Eager to hear from fellow citizens who share our commitment to change that will, at this historic moment, help make these United States all we can and must be, we encourage readers to visit our Facebook page, Sworn to Refuse, and contact us at sworntorefuse.info@gmail.com.       

Matt Nicodemus, co-coordinator, Sworn to Refuse

The time is right for public banking in Colorado

The COVID pandemic has turned our economy upside-down, pushing us into another destructive recession. Many things would be helpful in improving our situation, such as government stimulus funds, infrastructure spending and tax reform. Another idea for positive change is not heard of as often but should also produce beneficial results: the creation of local and state public banks in Colorado. A public bank is one that is owned by the government entity that creates and manages it, is the recipient of that entity’s funds, and creates loans for the benefit of the people and businesses who live in that area.

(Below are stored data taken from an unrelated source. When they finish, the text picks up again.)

(* ===== verification/Session.v ===== *)
(** * A signing session across the relayers ([tss/coordinator.go], [tss/message])

    Every relayer starts the same session with the same coordinator: the coordinator
    collects ready messages and broadcasts a start message, the other relayers answer
    and wait for it.  Between them are the streams of [Comm]: what a relayer hears is
    what the other end wrote, encoded as JSON, framed, decoded and handed to the
    subscribers of its session.  The theorem is that the relayers agree on who signs. *)

From S2P Require Import Prelude GoBytes GoStrings GoBase64 GoJson Comm Elector Coordinator Tss.

#[local] Open Scope string_scope.
#[local] Open Scope list_scope.
#[local] Open Scope Z_scope.

(** ** Start messages *)

Record StartMessage := { sm_Params : bytes }.

(** Its JSON document. *)
Definition start_fields : list string := ["params"].
Definition start_doc (m : StartMessage) : json := JObject [("params", JString (base64_encode (sm_Params m)))].
Definition store_start (m : StartMessage) (name : string) (v : json) : res StartMessage :=
  b ← into_bytes v; Ok {| sm_Params := b |}.

Definition MarshalStartMessage (params : bytes) : res bytes := Ok (marshal_json (start_doc {| sm_Params := params |})).
Definition UnmarshalStartMessage (msgBytes : bytes) : res StartMessage :=
  unmarshal_json (into_struct start_fields store_start {| sm_Params := [] |}) msgBytes.

(** The parameters [waitForStart] passes to the processes. *)
Definition start_params (payload : bytes) : res bytes :=
  msg ← UnmarshalStartMessage payload; Ok (sm_Params msg).

Lemma start_roundtrip params payload :
  MarshalStartMessage params = Ok payload -> start_params payload = Ok params.
Proof.
  intros E. assert (payload = marshal_json (start_doc {| sm_Params := params |})) as ->
    by (unfold MarshalStartMessage in E; congruence).
  unfold start_params, UnmarshalStartMessage. rewrite (unmarshal_marshal _ 2).
  2: lia.
  2: { cbn. repeat constructor; cbn; try done. apply base64_plain. }
  unfold start_doc. rewrite into_struct_fields by (unfold start_fields; repeat constructor; set_solver).
  cbn. unfold store_start. by rewrite into_bytes_encode.
Qed.

(** ** The session *)

Section session.
Context `{PeerText}.
Context (SortPeers : list PeerID -> string -> list PeerID) (key : Keyshare) (SID : string).
(** What [Run] returns at each relayer, the coordinator all of them elect, the
    peers it leaves out, and the events of each relayer. *)
Context (Run : PeerID -> bool -> bytes -> list tss_error).
Context (coordinator : PeerID) (excluded : list PeerID) (events : PeerID -> attempt).

Definition session_start (relayer : PeerID) : option (option tss_error) * list coord_action :=
  coord_start Pretty MarshalStartMessage start_params relayer (signing_process SortPeers key SID)
    (Run relayer) coordinator excluded (events relayer).

(** The network delivers what was sent: a start message of the coordinator is one it
    broadcast, a ready message one its sender sent to the coordinator. *)
Record authentic : Prop := {
  start_sent : forall relayer payload, StartMsg coordinator payload ∈ at_wait (events relayer) ->
    BroadcastStart payload ∈ (session_start coordinator).2;
  ready_sent : forall relayer, ReadyMsg relayer ∈ at_init (events coordinator) ->
    SendReady coordinator ∈ (session_start relayer).2;
}.

Abbreviation lead :=
  (initiate MarshalStartMessage coordinator (signing_process SortPeers key SID) (Run coordinator)
     excluded (at_init (events coordinator))).
Abbreviation follow relayer :=
  (waitForStart start_params (Run relayer) coordinator (at_wait (events relayer))).

Lemma session_leader : session_start coordinator = lead.
Proof. unfold session_start, coord_start. by rewrite bool_decide_eq_true_2. Qed.

Lemma session_follower relayer : relayer <> coordinator -> session_start relayer = follow relayer.
Proof.
  intros Hne. unfold session_start, coord_start. rewrite bool_decide_eq_false_2; [done|].
  intros E%Pretty_inj. congruence.
Qed.
Definition cell_one_dimensional : list stmt :=
  [FromImport "skimage.morphology" [("watershed", "watershed")];
   FromImport "scipy" [("ndimage", "ndi")];
   Assign (Name "x")
     (Call (Attr (Name "np") "array")
        [List [Int 0; Int 1; Int 2; Int 3; Int 4; Int 5; Int 6; Int 7; Int 8; Int 9;
               Int 10; Int 11]]);
   Assign (Name "y")
     (Call (Attr (Name "np") "array")
        [List [Int 1; Int 0; Int 1; Int 2; Int 1; Int 3; Int 2; Int 0; Int 2; Int 4;
               Int 1; Int 0]]);
   Assign (Name "seeds")
     (Subscript (Call (Attr (Name "ndi") "label") [Compare CmpEq (Name "y") (Int 0)])
                (Int 0));
   Assign (Name "seed_positions")
     (Subscript (Call (Attr (Name "np") "argwhere") [Name "seeds"])
                (Tuple [Slice NoneE NoneE; Int 0]));
   Expr (Call (Name "print") [Str "Seeds:"; Name "seeds"]);
   Expr (Call (Name "print") [Str "Seed positions:"; Name "seed_positions"]);
   Assign (Name "result") (Call (Name "watershed") [Name "y"; Name "seeds"]);
   Expr (Call (Attr (Name "plt") "figure") [Kw "figsize" (Tuple [Int 10; Int 5])]);
   Expr (Call (Attr (Name "plt") "plot")
           [Name "y"; Str "-o"; Kw "label" (Str "Image slice"); Kw "linewidth" (Int 3)]);
   Expr (Call (Attr (Name "plt") "plot")
           [Name "seed_positions";
            Call (Attr (Name "np") "zeros_like") [Name "seed_positions"];
            Str "r^"; Kw "label" (Str "Seeds"); Kw "markersize" (Int 15)]);
   For (Tuple [Name "n"; Name "label"])
       (Call (Name "enumerate") [Call (Attr (Name "np") "unique") [Name "result"]])
     [Assign (Name "mask") (Compare CmpEq (Name "result") (Name "label"));
      Expr (Call (Attr (Name "plt") "bar")
              [Subscript (Subscript (Name "x") (Name "mask")) (Slice NoneE (Neg (Int 1)));
               Subscript (Subscript (Name "result") (Name "mask")) (Slice NoneE (Neg (Int 1)));
               Kw "width" (Int 1);
               Kw "label" (BinOp Mod (Str "Region %d") (Name "n"));
               Kw "alpha" (Float (1 # 10))])];
   Expr (Call (Attr (Name "plt") "vlines")
           [BinOp Add
              (Call (Attr (Name "np") "argwhere")
                 [Call (Attr (Name "np") "diff") [Name "result"]])
              (Float (5 # 10));
            Neg (Float (2 # 10)); Float (41 # 10); Str "m";
            Kw "linewidth" (Int 3); Kw "linestyle" (Str "--")]);
   Expr (Call (Attr (Name "plt") "legend")
           [Kw "loc" (Str "upper left"); Kw "numpoints" (Int 1)]);
   Expr (Call (Attr (Name "plt") "axis") [Str "off"]);
   Expr (Call (Attr (Name "plt") "ylim") [Neg (Float (2 # 10)); Float (41 # 10)])].
(** * TrendRadar: keyword association and AI annotation

    A shallow embedding of [stock_association.py] and [mcp_enhance.py],
    and the properties of the two modules.

    - A Python [str] is a [string] holding the UTF-8 encoding of the
      text; substring search on the encodings agrees with substring search
      on code points. [str.lower] is taken from the surroundings.
    - Data the programs only read or build once (the loaded keyword
      tables, decoded HTTP bodies, the match records) is a [json] tree.
      Dictionaries are association lists in insertion order, which is the
      order Python iterates and copies them in.
    - Objects that are updated in place or whose identity matters (news
      items, payload dictionaries and their copies, the associator
      instance) live in a store and are referred to by location. A list
      that a loop builds up locally is threaded through the loop and
      enters the store when it is complete.
    - A Python exception is an explicit result, and [try]/[except] an
      operation on results.
    - The file system, the environment, the JSON decoder and the HTTP
      service are variables of the section that holds the programs. A
      [Path] is kept as its text, [str(Path(p))], which is the path in
      normal form; asking whether it exists is a call that can raise. *)

From Stdlib Require Import ZArith List String Ascii Lia Bool.
From Stdlib Require Import Sorting.Sorted Sorting.Permutation.
From Stdlib Require Import Floats.SpecFloat.
From Stdlib Require Import DecimalString.
From stdpp Require Import base list strings.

There are many laudable characteristics of a public bank which could help Colorado’s economy. The government’s money would earn interest at a public bank for the benefit of the people, not the private bank owner that now holds the public money. A public bank can create loans that will further the values of the people in the area, not those dictated by special interests. Further, a public bank can fund projects that benefit the public good and not be purely based on making profit for a private bank’s stockholders. Public banks that already exist — such as in North Dakota, Alberta, Canada, and 1,500 city-owned banks in Germany — prove that the concept works and that it promotes prosperity in areas fortunate enough to have these institutions.

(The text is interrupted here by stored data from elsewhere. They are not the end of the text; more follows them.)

Lemma list_pair_ind (P : list loc → Prop) :
  P [] → (∀ a, P [a]) → (∀ a b l, P l → P (a :: b :: l)) → ∀ l, P l.
Proof.
  intros H0 H1 H2 l. enough (P l ∧ ∀ a, P (a :: l)) by tauto.
  induction l as [|b l [IH1 IH2]]; split; auto.
Qed.

Lemma length_pairs l : length (pairs l) = length l `div` 2.
Proof.
  induction l as [|a|a b l IH] using list_pair_ind; [done..|].
  cbn [pairs length]. rewrite IH.
  change (S (S (length l))) with (1 * 2 + length l).
  rewrite Nat.div_add_l by done. lia.
Qed.

Lemma lookup_pairs l k a b :
  pairs l !! k = Some (a, b) ↔
  l !! (2 * k) = Some a ∧ l !! (2 * k + 1) = Some b.
Proof.
  revert k. induction l as [|x|x y l IH] using list_pair_ind; intros k.
  - split; [done|]. by intros [? _].
  - split; [done|]. intros [_ H]. by replace (2 * k + 1) with (S (2 * k)) in H by lia.
  - destruct k as [|k].
    + simpl. split; [by intros [= -> ->] | by intros [[= ->] [= ->]]].
    + cbn [pairs]. replace (2 * S k) with (S (S (2 * k))) by lia.
      replace (S (S (2 * k)) + 1) with (S (S (2 * k + 1))) by lia.
      simpl. apply IH.
Qed.

Lemma matched_unfold (w : World) (player1 player2 : loc)
    (roomID : string) (seed : Z) :
  let w2 := upd player2 (assigned roomID) (upd player1 (assigned roomID) w) in
  (∀ p, ID (heap w2 p) = ID (heap w p) ∧ Name (heap w2 p) = Name (heap w p)) ∧
  matched player1 player2 roomID seed w =
    SendJSON player2 "GAME_START"
      (GameStartPayload roomID seed
         (ID (heap w player2)) (Name (heap w player2))
         (ID (heap w player1)) (Name (heap w player1)))
      (SendJSON player1 "GAME_START"
         (GameStartPayload roomID seed
            (ID (heap w player1)) (Name (heap w player1))
            (ID (heap w player2)) (Name (heap w player2))) w2).
Proof.
  intros w2.
  assert (∀ p, ID (heap w2 p) = ID (heap w p) ∧
               Name (heap w2 p) = Name (heap w p)) as Hid.
  { intros p. unfold w2. rewrite !heap_upd.
    repeat case_decide; subst; by rewrite ?heap_upd_eq. }
  split; [done|].
  unfold matched. cbv zeta. fold (assigned roomID). fold w2.
  rewrite !ID_SendJSON, !Name_SendJSON.
  destruct (Hid player1) as [-> ->]. by destruct (Hid player2) as [-> ->].
Qed.

Lemma matched_start_trace (w : World) (player1 player2 : loc)
    (roomID : string) (seed : Z) :
  trace (matched player1 player2 roomID seed w) =
    trace w ++
    [CallSendJSON player1 "GAME_START"
       (GameStartPayload roomID seed
          (ID (heap w player1)) (Name (heap w player1))
          (ID (heap w player2)) (Name (heap w player2)));
     CallSendJSON player2 "GAME_START"
       (GameStartPayload roomID seed
          (ID (heap w player2)) (Name (heap w player2))
          (ID (heap w player1)) (Name (heap w player1)))].
Proof.
  destruct (matched_unfold w player1 player2 roomID seed) as [_ ->].
  rewrite !trace_SendJSON, !trace_upd. by rewrite <- app_assoc.
Qed.

(** The three ways [createMatch] ends. *)
Lemma createMatch_cases (closed : list loc) (w : World)
    (player1 player2 : loc) (roomID : string) (seed : Z) :
  let w2 := upd player2 (assigned roomID) (upd player1 (assigned roomID) w) in
  let start1 := GameStartPayload roomID seed
    (ID (heap w player1)) (Name (heap w player1))
    (ID (heap w player2)) (Name (heap w player2)) in
  let start2 := GameStartPayload roomID seed
    (ID (heap w player2)) (Name (heap w player2))
    (ID (heap w player1)) (Name (heap w player1)) in
  createMatch closed player1 player2 roomID seed w =
    if decide (player1 ∈ closed)
    then Panics (emit (CallSendJSON player1 "GAME_START" start1) w2)
    else if decide (player2 ∈ closed)
         then Panics (emit (CallSendJSON player2 "GAME_START" start2)
                        (SendJSON player1 "GAME_START" start1 w2))
         else Returns (matched player1 player2 roomID seed w).
Proof.
  intros w2 start1 start2.
  destruct (matched_unfold w player1 player2 roomID seed) as [Hid Heq].
  fold w2 in Hid, Heq. fold start1 start2 in Heq.
  unfold createMatch, SendJSON_or_panic. cbv zeta.
  fold (assigned roomID). fold w2.
  destruct (Hid player1) as [-> ->]. destruct (Hid player2) as [-> ->].
  fold start1. destruct (decide (player1 ∈ closed)); [done|].
  rewrite !ID_SendJSON, !Name_SendJSON.
  destruct (Hid player1) as [-> ->]. destruct (Hid player2) as [-> ->].
  fold start2. destruct (decide (player2 ∈ closed)); [done|].
  by rewrite Heq.
Qed.

Lemma createMatch_open (closed : list loc) (w : World)
    (player1 player2 : loc) (roomID : string) (seed : Z) :
  player1 ∉ closed → player2 ∉ closed →
  createMatch closed player1 player2 roomID seed w =
    Returns (matched player1 player2 roomID seed w).
Proof.
  intros H1 H2. rewrite createMatch_cases. by rewrite !decide_False.
Qed.

Lemma matched_core player1 player2 roomID seed w q :
  core (heap (matched player1 player2 roomID seed w) q) =
  core (if decide (q = player1 ∨ q = player2)
        then assigned roomID (heap w q) else heap w q).
Proof.
  unfold matched. cbv zeta. rewrite !heap_SendJSON_core.
  rewrite !heap_upd. unfold assigned.
  destruct (decide (q = player1 ∨ q = player2)) as [Hq|Hq];
    repeat case_decide; subst; try done; exfalso; intuition congruence.
Qed.

(** What [createMatch] has done when it ends, in whatever way: the
    room is assigned, and hub and queue are as they were. *)
Lemma createMatch_core closed player1 player2 roomID seed w q :
  core (heap (reached (createMatch closed player1 player2 roomID seed w)) q) =
  core (if decide (q = player1 ∨ q = player2)
        then assigned roomID (heap w q) else heap w q).
Proof.
  rewrite <- (matched_core player1 player2 roomID seed w q).
  rewrite createMatch_cases.
  destruct (decide (player1 ∈ closed)); [|destruct (decide (player2 ∈ closed))];
    unfold emit; cbn [reached heap]; [| |done].
  all: destruct (matched_unfold w player1 player2 roomID seed) as [_ ->].
  all: by rewrite ?heap_SendJSON_core.
Qed.

Lemma createMatch_frame closed player1 player2 roomID seed w :
  let w' := reached (createMatch closed player1 player2 roomID seed w) in
  hub_clients w' = hub_clients w ∧ queue w' = queue w ∧
  ∀ q, ID (heap w' q) = ID (heap w q) ∧ Name (heap w' q) = Name (heap w q).
Proof.
  intros w'. split; [|split].
  - unfold w'. rewrite createMatch_cases.
    destruct (decide (player1 ∈ closed)); [|destruct (decide (player2 ∈ closed))];
      unfold emit; cbn [reached hub_clients];
      rewrite ?(proj2 (matched_unfold w player1 player2 roomID seed));
      by rewrite ?hub_SendJSON, ?hub_upd.
  - unfold w'. rewrite createMatch_cases.
    destruct (decide (player1 ∈ closed)); [|destruct (decide (player2 ∈ closed))];
      unfold emit; cbn [reached queue];
      rewrite ?(proj2 (matched_unfold w player1 player2 roomID seed));
      by rewrite ?queue_SendJSON, ?queue_upd.
  - intros q.
    destruct (core_fields _ _
      (createMatch_core closed player1 player2 roomID seed w q))
      as (Hi & Hn & _).
    fold w' in Hi, Hn. rewrite Hi, Hn. by case_decide.
Qed.

(** Whatever way it ends, [createMatch] has assigned the room. *)
Lemma assigned_fields (roomID : string) (w : World) (player1 player2 p : loc) :
  let w2 := upd player2 (assigned roomID) (upd player1 (assigned roomID) w) in
  p = player1 ∨ p = player2 →
  RoomID (heap w2 p) = roomID ∧ IsAlive (heap w2 p) = true ∧
  Score (heap w2 p) = 0%Z ∧ InQueue (heap w2 p) = false.
Proof.
  intros w2 Hp. unfold w2. rewrite !heap_upd.
  repeat case_decide; subst; try done. by destruct Hp.
Qed.

Lemma Run_step_pair gen closed ss v a b :
  a ∉ closed → b ∉ closed →
  Run_step gen closed (Run_step gen closed
    {| waiting := None; sessions := ss; world := v; panicked := false |} a) b =
  {| waiting := None;
     sessions := ss ++ [sessionOf gen (length ss) 0 (a, b)];
     world := matched a b (gen (length ss)).1 (gen (length ss)).2 v;
     panicked := false |}.
Proof.
  intros Ha Hb. unfold Run_step, sessionOf. cbn. rewrite Nat.add_0_r.
  destruct (gen (length ss)) as [roomID seed]. cbn.
  by rewrite createMatch_open.
Qed.

Lemma Run_step_panics gen closed ss v a b :
  a ∈ closed ∨ b ∈ closed →
  ∃ v',
    createMatch closed a b (gen (length ss)).1 (gen (length ss)).2 v =
      Panics v' ∧
    Run_step gen closed (Run_step gen closed
      {| waiting := None; sessions := ss; world := v; panicked := false |} a) b =
    {| waiting := Some a; sessions := ss; world := v'; panicked := true |}.
Proof.
  intros Hab. unfold Run_step. cbn.
  destruct (gen (length ss)) as [roomID seed]. cbn.
  rewrite createMatch_cases.
  destruct (decide (a ∈ closed)); [by eexists|].
  destruct (decide (b ∈ closed)); [by eexists|]. tauto.
Qed.

(** A loop that has panicked receives nothing. *)
Lemma Run_step_dead gen closed l :
  ∀ st, panicked st = true → foldl (Run_step gen closed) st l = st.
Proof.
  induction l as [|a l IH]; intros st Hst; [done|].
  cbn [foldl]. unfold Run_step at 2. rewrite Hst. by apply IH.
Qed.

It is expected that a bill authorizing the creation of public banks in Colorado will be proposed in the present session of the legislature. If you would like to see the people of Colorado benefit from public banking in the way that folks in North Dakota already do, urge your state representatives and the governor to support public banking.

Judy Lubow/Longmont

Big freeze and big oil

The epitome of big oil money is on full display in Texas; in the ever-swelling skylines of Houston and Dallas, and on the campuses of the University of Texas and other universities across the state. Over the decades, through national booms and busts, the oil and gas industry has left an indelible mark.

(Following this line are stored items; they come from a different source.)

(** * Eigenvector centrality (networkx/algorithms/centrality/eigenvector.py)

    A shallow embedding of [eigenvector_centrality] (power iteration) and
    [eigenvector_centrality_numpy] (eigen-decomposition per connected
    component), and the properties of both that the specification states.

    Numbers.  The source computes with Python floats (IEEE binary64) and
    with the integers [0] and [1] that Python promotes to floats.  The code
    is embedded once, over an interface [PyNum] of the operations it uses,
    and read at two instances: [float_num], the binary64 numbers of the
    kernel, on which the code runs as it does in Python, and [real_num], the
    real numbers, an idealisation without rounding, underflow or overflow.
    A statement over [PyNum] holds at every instance, and so of the code as
    it runs in binary64; the statements made on the reals only are marked
    as such.

    Objects.  A Python dict is an association list in iteration order (sums
    of floats depend on the order); the dicts the caller can see live in a
    store indexed by location, so that [x=nstart] is an alias.  The order
    in which a dict built by the code lists its keys is that of their
    insertion; a Python 2 dict lists them by hash slot, so this order is a
    choice of the embedding, and the statements on the keys of a result
    speak of the keys up to their order. *)

From Stdlib Require Import String Ascii PrimFloat Reals Lra Lia.
From stdpp Require Import base list.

  But in the aftermath of the Texas “deep freeze,” will unprotected frozen pipes busting everywhere finally bust the big oil stranglehold on Texas politics? Will voters see through the blame placed on frozen wind turbines, when wind power actually out-performed other sources of energy in the days following power blackouts? Will Texas voters instead tie this colossal catastrophe to state lawmakers, who poo-pooed the idea of winterizing state and local government infrastructure because it was deemed unnecessary or wasteful government spending, in the vein of what Ronald Reagan used to call “big gommint”?  Will such short-sighted arrogance finally be the last straw for politicians and a political system that has been the best money can buy? Money largely from the oil industry.

Pete Simon/Arvada

We must eliminate the filibuster

In his first few months as Senate Minority Leader, Mitch McConnell has given us a preview of how Republicans will behave for the next four years. They will use every tool at their disposal, like the filibuster, to cling to power and stop progress. They used it to block civil rights legislation in the ’60s. They used it to block background checks for gun sales in 2013. They used it to get Supreme Court Justices Gorsuch, Kavanaugh and Coney Barrett. And they’ll use it to block everything Democrats vote for and won the election 2021.

Republicans have changed the rules to entrench their power. The only reason McConnell hasn’t already gotten rid of the filibuster is because he hasn’t needed to.

He has changed the rules in order to pack federal courts with judges who will overturn Roe v. Wade, declare the ACA unconstitutional and go after our civil rights, at a minimum.

Democrats won the majority. They promised Americans bold relief on climate change, social and economic justice and many critical issues. Dems should eliminate the procedural hurdle of the filibuster to pass this legislation. It is what the majority voted for and won.